[What to do]
Each line below with the string "isEmpty" should be copied.

[Material for this exercise]
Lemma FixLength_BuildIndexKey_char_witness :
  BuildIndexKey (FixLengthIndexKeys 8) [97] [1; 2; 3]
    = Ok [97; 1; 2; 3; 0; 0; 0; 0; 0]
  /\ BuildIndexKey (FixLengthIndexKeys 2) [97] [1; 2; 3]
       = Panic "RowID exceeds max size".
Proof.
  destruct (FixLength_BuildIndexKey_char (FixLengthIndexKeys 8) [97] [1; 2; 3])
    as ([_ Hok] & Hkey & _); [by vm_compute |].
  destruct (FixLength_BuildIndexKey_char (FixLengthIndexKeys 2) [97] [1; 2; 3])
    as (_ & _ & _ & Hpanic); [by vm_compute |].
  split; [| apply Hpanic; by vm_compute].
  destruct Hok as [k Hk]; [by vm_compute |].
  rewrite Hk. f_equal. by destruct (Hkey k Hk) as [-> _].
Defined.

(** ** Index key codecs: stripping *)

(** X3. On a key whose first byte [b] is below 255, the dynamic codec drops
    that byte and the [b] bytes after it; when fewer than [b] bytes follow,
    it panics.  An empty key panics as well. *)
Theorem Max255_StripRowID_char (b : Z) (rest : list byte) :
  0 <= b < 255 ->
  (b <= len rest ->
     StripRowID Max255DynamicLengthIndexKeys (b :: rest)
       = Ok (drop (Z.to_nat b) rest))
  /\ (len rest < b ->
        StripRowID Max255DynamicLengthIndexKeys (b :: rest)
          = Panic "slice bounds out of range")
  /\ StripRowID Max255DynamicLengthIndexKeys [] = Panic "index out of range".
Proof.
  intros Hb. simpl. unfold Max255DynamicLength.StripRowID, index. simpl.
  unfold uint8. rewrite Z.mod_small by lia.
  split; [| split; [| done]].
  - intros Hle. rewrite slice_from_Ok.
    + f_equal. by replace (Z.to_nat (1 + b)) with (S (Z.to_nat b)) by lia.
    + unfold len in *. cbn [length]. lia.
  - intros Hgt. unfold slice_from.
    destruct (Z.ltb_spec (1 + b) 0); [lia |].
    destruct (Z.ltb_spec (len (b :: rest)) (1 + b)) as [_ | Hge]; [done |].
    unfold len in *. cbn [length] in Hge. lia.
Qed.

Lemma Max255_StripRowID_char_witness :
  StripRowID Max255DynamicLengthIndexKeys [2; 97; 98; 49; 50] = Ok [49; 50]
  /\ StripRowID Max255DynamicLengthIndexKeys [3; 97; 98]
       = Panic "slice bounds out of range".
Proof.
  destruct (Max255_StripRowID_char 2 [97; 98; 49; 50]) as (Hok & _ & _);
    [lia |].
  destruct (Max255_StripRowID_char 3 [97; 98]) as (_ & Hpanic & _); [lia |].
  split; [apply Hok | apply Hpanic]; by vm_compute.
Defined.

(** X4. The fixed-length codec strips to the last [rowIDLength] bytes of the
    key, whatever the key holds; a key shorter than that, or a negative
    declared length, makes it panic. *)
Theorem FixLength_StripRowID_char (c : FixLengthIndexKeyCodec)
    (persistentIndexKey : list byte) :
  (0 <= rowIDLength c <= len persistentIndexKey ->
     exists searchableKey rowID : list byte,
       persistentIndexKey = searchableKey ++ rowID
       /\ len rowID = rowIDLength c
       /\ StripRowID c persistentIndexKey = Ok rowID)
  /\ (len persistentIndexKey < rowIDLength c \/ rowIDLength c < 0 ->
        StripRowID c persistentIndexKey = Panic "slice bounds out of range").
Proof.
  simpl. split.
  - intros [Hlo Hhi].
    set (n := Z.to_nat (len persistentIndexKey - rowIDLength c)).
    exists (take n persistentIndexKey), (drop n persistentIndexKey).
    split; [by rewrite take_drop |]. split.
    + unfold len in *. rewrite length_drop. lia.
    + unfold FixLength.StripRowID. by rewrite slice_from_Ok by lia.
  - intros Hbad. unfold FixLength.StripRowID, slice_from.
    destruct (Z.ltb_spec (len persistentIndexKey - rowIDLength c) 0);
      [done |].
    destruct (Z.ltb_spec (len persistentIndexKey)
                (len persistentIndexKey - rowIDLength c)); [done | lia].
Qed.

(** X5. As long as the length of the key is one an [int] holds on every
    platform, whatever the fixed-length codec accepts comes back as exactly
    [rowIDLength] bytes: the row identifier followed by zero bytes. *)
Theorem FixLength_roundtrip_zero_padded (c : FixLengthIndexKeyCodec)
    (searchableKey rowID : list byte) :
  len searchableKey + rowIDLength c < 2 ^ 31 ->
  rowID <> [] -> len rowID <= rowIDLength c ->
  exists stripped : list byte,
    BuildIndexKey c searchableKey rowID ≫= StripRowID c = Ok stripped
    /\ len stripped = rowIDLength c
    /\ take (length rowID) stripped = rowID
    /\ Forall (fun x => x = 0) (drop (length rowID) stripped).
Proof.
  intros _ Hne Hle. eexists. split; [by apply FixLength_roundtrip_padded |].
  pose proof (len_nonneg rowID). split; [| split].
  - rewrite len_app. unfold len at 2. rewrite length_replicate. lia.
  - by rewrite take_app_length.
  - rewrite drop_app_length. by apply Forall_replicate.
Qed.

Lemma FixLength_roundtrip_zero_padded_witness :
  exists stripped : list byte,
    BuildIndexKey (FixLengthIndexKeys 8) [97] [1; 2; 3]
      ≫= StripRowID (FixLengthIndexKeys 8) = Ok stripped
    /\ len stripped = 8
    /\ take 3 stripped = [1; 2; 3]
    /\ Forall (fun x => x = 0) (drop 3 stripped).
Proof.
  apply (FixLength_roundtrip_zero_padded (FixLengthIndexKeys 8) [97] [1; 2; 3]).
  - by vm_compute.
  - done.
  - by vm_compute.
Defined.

---

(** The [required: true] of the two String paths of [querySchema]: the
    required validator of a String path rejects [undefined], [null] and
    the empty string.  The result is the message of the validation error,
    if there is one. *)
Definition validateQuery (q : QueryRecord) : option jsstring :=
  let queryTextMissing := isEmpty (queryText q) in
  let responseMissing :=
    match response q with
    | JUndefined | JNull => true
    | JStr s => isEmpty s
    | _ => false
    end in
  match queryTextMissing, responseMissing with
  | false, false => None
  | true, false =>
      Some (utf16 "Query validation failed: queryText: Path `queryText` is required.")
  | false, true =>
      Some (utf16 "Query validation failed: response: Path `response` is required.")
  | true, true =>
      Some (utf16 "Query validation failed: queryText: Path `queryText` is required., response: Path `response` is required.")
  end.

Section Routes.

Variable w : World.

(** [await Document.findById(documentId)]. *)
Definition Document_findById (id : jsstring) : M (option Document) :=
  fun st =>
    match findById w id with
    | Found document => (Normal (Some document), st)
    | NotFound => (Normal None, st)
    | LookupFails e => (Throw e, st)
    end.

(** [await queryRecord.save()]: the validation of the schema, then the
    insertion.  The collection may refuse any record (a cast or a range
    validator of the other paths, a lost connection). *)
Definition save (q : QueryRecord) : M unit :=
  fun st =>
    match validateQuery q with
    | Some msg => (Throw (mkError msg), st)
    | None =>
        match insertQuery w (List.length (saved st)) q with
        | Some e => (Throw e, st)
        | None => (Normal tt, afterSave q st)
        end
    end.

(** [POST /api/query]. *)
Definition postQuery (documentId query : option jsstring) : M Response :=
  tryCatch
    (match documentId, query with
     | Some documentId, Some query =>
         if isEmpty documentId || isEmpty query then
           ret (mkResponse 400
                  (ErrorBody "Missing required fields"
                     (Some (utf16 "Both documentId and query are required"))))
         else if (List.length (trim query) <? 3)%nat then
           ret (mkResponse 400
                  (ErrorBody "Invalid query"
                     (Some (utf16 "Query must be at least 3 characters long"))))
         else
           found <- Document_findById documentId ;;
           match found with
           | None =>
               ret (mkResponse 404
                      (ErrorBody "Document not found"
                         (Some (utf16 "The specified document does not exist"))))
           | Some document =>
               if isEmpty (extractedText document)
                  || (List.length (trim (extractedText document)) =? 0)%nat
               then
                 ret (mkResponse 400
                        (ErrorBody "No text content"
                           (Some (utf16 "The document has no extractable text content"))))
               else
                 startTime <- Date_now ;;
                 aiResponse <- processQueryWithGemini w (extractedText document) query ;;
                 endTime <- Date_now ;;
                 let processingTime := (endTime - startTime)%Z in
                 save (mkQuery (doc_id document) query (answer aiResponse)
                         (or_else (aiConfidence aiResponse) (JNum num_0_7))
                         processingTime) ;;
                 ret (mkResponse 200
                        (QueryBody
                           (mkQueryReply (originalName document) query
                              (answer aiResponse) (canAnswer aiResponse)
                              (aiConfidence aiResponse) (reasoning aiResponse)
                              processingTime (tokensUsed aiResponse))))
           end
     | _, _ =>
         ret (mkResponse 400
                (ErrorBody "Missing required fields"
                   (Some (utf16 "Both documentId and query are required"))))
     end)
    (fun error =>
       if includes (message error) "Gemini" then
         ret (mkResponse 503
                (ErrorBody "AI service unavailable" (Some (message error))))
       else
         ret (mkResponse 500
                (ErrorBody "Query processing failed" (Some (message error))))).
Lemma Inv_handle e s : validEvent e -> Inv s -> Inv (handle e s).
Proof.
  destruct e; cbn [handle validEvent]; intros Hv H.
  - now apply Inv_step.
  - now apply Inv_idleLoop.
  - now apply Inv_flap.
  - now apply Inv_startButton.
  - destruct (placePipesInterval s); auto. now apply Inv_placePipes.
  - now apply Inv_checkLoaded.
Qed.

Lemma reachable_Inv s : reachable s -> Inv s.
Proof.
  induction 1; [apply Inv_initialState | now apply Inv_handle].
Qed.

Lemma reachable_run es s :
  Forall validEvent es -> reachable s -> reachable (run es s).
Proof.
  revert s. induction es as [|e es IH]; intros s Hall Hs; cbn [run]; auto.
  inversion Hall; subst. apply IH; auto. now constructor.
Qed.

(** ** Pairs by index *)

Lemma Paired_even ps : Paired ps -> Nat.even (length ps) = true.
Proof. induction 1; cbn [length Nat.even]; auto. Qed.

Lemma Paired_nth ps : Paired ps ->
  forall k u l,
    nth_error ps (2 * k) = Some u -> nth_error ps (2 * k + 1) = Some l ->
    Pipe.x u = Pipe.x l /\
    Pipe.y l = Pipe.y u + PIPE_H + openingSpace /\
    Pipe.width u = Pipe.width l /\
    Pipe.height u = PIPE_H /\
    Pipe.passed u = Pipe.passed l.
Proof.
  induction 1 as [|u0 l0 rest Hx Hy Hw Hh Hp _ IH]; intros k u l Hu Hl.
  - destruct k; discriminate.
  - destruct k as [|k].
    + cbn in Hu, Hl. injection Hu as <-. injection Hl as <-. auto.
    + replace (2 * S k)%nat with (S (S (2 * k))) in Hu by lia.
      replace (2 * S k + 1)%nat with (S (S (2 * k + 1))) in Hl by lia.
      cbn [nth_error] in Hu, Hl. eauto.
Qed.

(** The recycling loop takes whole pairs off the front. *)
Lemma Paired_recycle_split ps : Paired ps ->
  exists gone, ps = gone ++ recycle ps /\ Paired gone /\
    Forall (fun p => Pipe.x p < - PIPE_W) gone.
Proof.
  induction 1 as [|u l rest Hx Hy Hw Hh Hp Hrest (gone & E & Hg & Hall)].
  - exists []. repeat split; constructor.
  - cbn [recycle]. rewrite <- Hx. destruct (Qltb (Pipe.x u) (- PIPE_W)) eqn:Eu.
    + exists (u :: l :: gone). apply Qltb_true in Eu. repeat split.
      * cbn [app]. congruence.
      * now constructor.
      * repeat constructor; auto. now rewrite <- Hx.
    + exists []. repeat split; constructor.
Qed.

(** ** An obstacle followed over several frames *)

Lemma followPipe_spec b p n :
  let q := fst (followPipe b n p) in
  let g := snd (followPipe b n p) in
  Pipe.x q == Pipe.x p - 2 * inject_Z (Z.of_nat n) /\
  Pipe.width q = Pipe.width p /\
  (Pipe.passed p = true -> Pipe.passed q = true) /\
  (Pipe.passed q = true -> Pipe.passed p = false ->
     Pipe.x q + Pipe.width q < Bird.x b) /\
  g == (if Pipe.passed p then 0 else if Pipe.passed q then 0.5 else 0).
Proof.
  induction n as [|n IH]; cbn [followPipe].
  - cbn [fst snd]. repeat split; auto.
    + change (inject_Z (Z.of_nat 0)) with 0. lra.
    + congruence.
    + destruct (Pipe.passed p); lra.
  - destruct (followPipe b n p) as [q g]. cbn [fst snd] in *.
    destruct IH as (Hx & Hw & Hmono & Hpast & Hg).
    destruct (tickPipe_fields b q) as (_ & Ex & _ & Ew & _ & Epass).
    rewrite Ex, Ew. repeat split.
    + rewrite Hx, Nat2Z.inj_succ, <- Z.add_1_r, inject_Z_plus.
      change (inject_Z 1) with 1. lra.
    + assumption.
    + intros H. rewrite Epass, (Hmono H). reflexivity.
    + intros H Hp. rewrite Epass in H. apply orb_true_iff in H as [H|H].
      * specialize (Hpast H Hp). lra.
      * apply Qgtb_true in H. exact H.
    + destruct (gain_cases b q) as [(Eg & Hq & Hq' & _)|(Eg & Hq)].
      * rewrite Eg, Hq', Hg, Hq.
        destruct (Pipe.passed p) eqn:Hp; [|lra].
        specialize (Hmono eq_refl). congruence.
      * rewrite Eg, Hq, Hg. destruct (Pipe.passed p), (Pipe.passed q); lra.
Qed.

* * *

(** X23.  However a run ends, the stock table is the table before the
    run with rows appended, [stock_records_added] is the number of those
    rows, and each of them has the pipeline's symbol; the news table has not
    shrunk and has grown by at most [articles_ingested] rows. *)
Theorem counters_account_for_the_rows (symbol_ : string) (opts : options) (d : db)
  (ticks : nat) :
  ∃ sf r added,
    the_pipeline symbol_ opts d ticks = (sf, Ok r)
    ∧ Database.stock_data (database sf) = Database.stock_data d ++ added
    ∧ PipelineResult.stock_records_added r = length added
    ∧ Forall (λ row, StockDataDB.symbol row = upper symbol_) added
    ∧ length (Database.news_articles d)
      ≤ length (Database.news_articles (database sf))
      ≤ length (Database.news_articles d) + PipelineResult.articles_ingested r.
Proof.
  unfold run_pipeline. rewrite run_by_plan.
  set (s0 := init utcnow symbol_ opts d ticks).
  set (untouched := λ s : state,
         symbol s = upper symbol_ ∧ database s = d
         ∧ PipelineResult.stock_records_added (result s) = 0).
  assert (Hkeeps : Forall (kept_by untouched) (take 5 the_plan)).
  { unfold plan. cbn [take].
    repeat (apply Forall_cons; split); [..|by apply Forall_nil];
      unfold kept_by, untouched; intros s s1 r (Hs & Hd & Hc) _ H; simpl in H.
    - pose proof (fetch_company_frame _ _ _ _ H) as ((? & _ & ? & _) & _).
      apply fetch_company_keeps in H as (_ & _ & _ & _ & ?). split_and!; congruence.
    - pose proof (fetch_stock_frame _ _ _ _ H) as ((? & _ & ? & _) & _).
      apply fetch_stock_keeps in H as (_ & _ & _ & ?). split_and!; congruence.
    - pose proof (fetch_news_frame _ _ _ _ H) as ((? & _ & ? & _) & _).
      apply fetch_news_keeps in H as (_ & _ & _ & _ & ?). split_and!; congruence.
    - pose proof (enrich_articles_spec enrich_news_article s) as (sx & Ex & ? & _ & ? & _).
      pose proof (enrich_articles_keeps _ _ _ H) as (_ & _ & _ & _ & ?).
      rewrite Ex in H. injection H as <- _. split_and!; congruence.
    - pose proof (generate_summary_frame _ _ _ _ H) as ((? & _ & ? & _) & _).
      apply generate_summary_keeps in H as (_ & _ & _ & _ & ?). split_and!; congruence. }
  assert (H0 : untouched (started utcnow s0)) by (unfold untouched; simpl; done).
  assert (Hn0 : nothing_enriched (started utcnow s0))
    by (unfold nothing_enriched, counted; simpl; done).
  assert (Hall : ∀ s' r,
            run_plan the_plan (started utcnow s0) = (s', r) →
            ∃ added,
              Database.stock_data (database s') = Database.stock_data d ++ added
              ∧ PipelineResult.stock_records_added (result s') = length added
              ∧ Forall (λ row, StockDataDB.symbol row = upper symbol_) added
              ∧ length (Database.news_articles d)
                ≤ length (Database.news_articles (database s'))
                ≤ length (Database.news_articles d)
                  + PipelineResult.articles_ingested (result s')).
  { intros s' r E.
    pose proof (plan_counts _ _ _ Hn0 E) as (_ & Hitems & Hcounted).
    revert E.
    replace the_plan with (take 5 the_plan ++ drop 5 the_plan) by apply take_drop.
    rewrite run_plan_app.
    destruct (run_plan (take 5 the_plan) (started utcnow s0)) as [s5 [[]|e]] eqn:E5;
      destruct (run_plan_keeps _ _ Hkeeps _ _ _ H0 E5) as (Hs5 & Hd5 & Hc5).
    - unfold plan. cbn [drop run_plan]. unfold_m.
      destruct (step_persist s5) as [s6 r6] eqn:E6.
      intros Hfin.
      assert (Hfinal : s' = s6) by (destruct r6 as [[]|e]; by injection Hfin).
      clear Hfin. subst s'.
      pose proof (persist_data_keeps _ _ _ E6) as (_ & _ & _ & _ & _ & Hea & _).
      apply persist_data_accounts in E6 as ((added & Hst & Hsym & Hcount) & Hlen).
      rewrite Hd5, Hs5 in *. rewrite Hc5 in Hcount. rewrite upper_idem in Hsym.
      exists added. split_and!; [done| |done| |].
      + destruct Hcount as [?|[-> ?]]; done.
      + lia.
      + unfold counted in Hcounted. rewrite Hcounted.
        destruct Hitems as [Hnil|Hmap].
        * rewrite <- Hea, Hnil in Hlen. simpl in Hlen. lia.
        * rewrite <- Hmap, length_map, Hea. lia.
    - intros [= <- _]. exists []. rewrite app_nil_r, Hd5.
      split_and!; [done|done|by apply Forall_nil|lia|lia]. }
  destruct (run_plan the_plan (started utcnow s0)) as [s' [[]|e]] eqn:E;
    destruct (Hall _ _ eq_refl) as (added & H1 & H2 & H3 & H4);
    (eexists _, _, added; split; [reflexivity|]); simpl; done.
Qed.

[Solution to this problem]
  let queryTextMissing := isEmpty (queryText q) in
    | JStr s => isEmpty s
         if isEmpty documentId || isEmpty query then
               if isEmpty (extractedText document)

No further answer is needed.